Using the records below, give again exactly the lines from the line that contains "match shown with" through the line that contains "ProductResourceQueued None shown)", both ends included, and only those.

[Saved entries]

______

Definition ui_result {A} (r : outcome cli_error A) : outcome ui_error A := match r with Ok a => Ok a | Fail e => Fail (UIFailed e) | Panic => Panic end.
Definition ui_now : UICall S Z := Act (ui_world Now) (fun at_ => Ret (Ok at_)).
Definition ui_new_id (at_ : Z) : UICall S string := Act (ui_world (NewID at_)) (fun r => Ret (ui_result (identity_result r))).
Definition ui_parsed (value : string) : UICall S string := Ret (ui_result (identity_result (ParseID value))).
Definition ui_repository_call {A} (f : R -> outcome auth_error A * R) : UICall S A := Act (ui_repository f) (fun r => Ret (ui_result (repo_result r))).

Definition NewUISessionService (config : UISessionConfig) : UICall S UISessionService :=
  _ ← ui_checking UIDependency (is_ok (ParseRequestID (uc_InstallationID config)) && (1 <=? uc_InstallationGeneration config) &&
        (length (uc_PublicKey config) =? PublicKeySize)%nat);
  _ ← ui_checking UIDependency (negb (bool_decide (uc_AllowedOrigins config = [])) || uc_AllowDevelopmentOrigin config);
  at_ ← ui_now;
  creatorValue ← ui_new_id at_;
  candidate ← ui_parsed creatorValue;
  creator ← ui_repository_call (repo_EnsureLocalCreator candidate);
  instance ← ui_new_id at_;
  _ ← ui_parsed instance;
  mret (mkUIService config creator instance).

Definition live_challenge (at_ : Z) (entry : string * uiChallenge) : Prop := at_ < uch_ExpiresAt (uic_result entry.2).
#[local] Instance live_challenge_dec at_ entry : Decision (live_challenge at_ entry) := decide (at_ < uch_ExpiresAt (uic_result entry.2)).
Definition live_session (at_ : Z) (entry : string * uiSession) : Prop := at_ < us_expiresAt entry.2.
#[local] Instance live_session_dec at_ entry : Decision (live_session at_ entry) := decide (at_ < us_expiresAt entry.2).

(** The keys of the challenges that are dropped are dropped too. *)
Definition challenge_key (c : uiChallenge) : string := origin_key (uch_ClientInstance (uic_result c)) (uch_Origin (uic_result c)).
Definition dropped_keys (at_ : Z) (challenges : gmap string uiChallenge) : list string :=
  map (fun entry => challenge_key entry.2) (map_to_list (filter (fun entry => ~ live_challenge at_ entry) challenges)).
Definition ui_cleanupLocked (at_ : Z) (s : S) : S :=
  mkUIShared (filter (live_challenge at_) (us_challenges s)) (foldr delete (us_challengeKey s) (dropped_keys at_ (us_challenges s))) (us_lastIssued s)
    (filter (live_session at_) (us_sessions s)) (us_repository s) (us_world s).

Variable svc : UISessionService.

Definition ui_audit (principalID action result requestDigest : string) : UICall S unit :=
  at_ ← ui_now;
  value ← ui_new_id at_;
  _ ← ui_parsed value;
  ui_repository_call (repo_AppendAuthorizationAudit (mkAudit value (uc_InstallationID (ui_config svc)) AuthorityFirstPartyUI principalID action result
    requestDigest at_)).
Definition ui_audit_ignored (principalID action result requestDigest : string) : UICall S unit :=
  prog_bind (ui_audit principalID action result requestDigest) (fun r => Ret (match r with Panic => Panic | _ => Ok tt end)).
Definition loadProductResourceView (installationID : string) (entry : ProductResourceCatalogEntry) : WorkTx ProductResourceView :=
  shown ← work_read "SELECT resource view" (shown_row installationID entry);
  match shown with
  | None => mret (mkView (en_Name entry) (en_Kind entry) (en_Version entry) (en_Profile entry) (en_ByteSize entry) ProductResourceNotAcquired None None 0 "" None)
  | Some shown =>
      _ ← work_lift (or_fail ErrWorkStored (ParseID (sj_job shown)));
      match sj_state shown with
      | JobBlocked | JobQueued => mret (entry_view entry ProductResourceQueued None shown)
      | JobRunning => mret (entry_view entry ProductResourceAcquiring None shown)
      | JobFailed => mret (entry_view entry ProductResourceFailed None shown)
      | JobCancelled => mret (entry_view entry ProductResourceCancelled None shown)
      | JobSucceeded =>
          _ ← work_guard ErrProductResourceInvalid (negb (bool_decide (sj_resource shown = "")));
          id ← work_lift (or_fail ErrWorkStored (ParseID (sj_resource shown)));
          mret (entry_view entry ProductResourceReady (Some id) shown)
      end
  end.

Definition ListProductResources (installationID : string) (entries : list ProductResourceCatalogEntry) (t : work_tables)
    : outcome work_error (list ProductResourceView) * work_tables :=
  if negb (is_ok (ParseRequestID installationID)) || negb (ValidateProductResourceCatalog entries) then (Fail ErrProductResourceInvalid, t)
  else work_transaction (foldr (fun entry rest => view ← loadProductResourceView installationID entry; views ← rest; mret (view :: views)) (mret []) entries) t.
(* ===== verification/WorkInvariant.v ===== *)
(** What the job tables keep, whatever calls are made and whatever the jobs of
    other kinds do beside them: leases are exclusive, and an acquired resource is
    tied to the job that acquired it. *)
From stdpp Require Import base list strings gmap sorting relations fin_maps.
From Stdlib Require Import ZArith Lia Ascii.
From S2P Require Import Prelude GoText Exact Identity Canonical EditModel Timeline EditState EditValidate EditNormalize Project Database Authority GoWire.
From S2P Require Import EditLoadState EditService CommandRegistry CliGrants CliRepository CliService CliSafety UISession WorkJobs.
Open Scope Z_scope.

(** ** Rows *)

Lemma any_row_false {A} (test : string -> A -> bool) m k v : any_row test m = false -> m !! k = Some v -> test k v = false.
Proof.
  unfold any_row. intros Ha Hk. destruct (test k v) eqn:Et; [|done]. rewrite <- Ha. symmetry. apply existsb_exists.
  exists (k, v). split; [|done]. by apply list_elem_of_In, elem_of_map_to_list.
Qed.

Lemma find_row_some {A} (test : string -> A -> bool) m k v : find_row test m = Some (k, v) -> m !! k = Some v /\ test k v = true.
Proof.
  unfold find_row. intros Hf. assert ((k, v) ∈ List.filter (fun e => test e.1 e.2) (map_to_list m)) as Hin.
  { destruct (List.filter _ _) as [|e l]; [done|]. injection Hf as ->. by left. }
  apply list_elem_of_In, filter_In in Hin as [Hin Ht]. split; [|done]. by apply elem_of_map_to_list, list_elem_of_In.
Qed.
Lemma find_row_none {A} (test : string -> A -> bool) m k v : find_row test m = None -> m !! k = Some v -> test k v = false.
Proof.
  unfold find_row. intros Hf Hk. destruct (test k v) eqn:Et; [|done].
  assert (In (k, v) (List.filter (fun e => test e.1 e.2) (map_to_list m))) as Hin.
  { apply filter_In. split; [|done]. by apply list_elem_of_In, elem_of_map_to_list. }
  by destruct (List.filter _ _).
Qed.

______

_Response below_:
  match shown with
  | None => mret (mkView (en_Name entry) (en_Kind entry) (en_Version entry) (en_Profile entry) (en_ByteSize entry) ProductResourceNotAcquired None None 0 "" None)
  | Some shown =>
      _ ← work_lift (or_fail ErrWorkStored (ParseID (sj_job shown)));
      match sj_state shown with
      | JobBlocked | JobQueued => mret (entry_view entry ProductResourceQueued None shown)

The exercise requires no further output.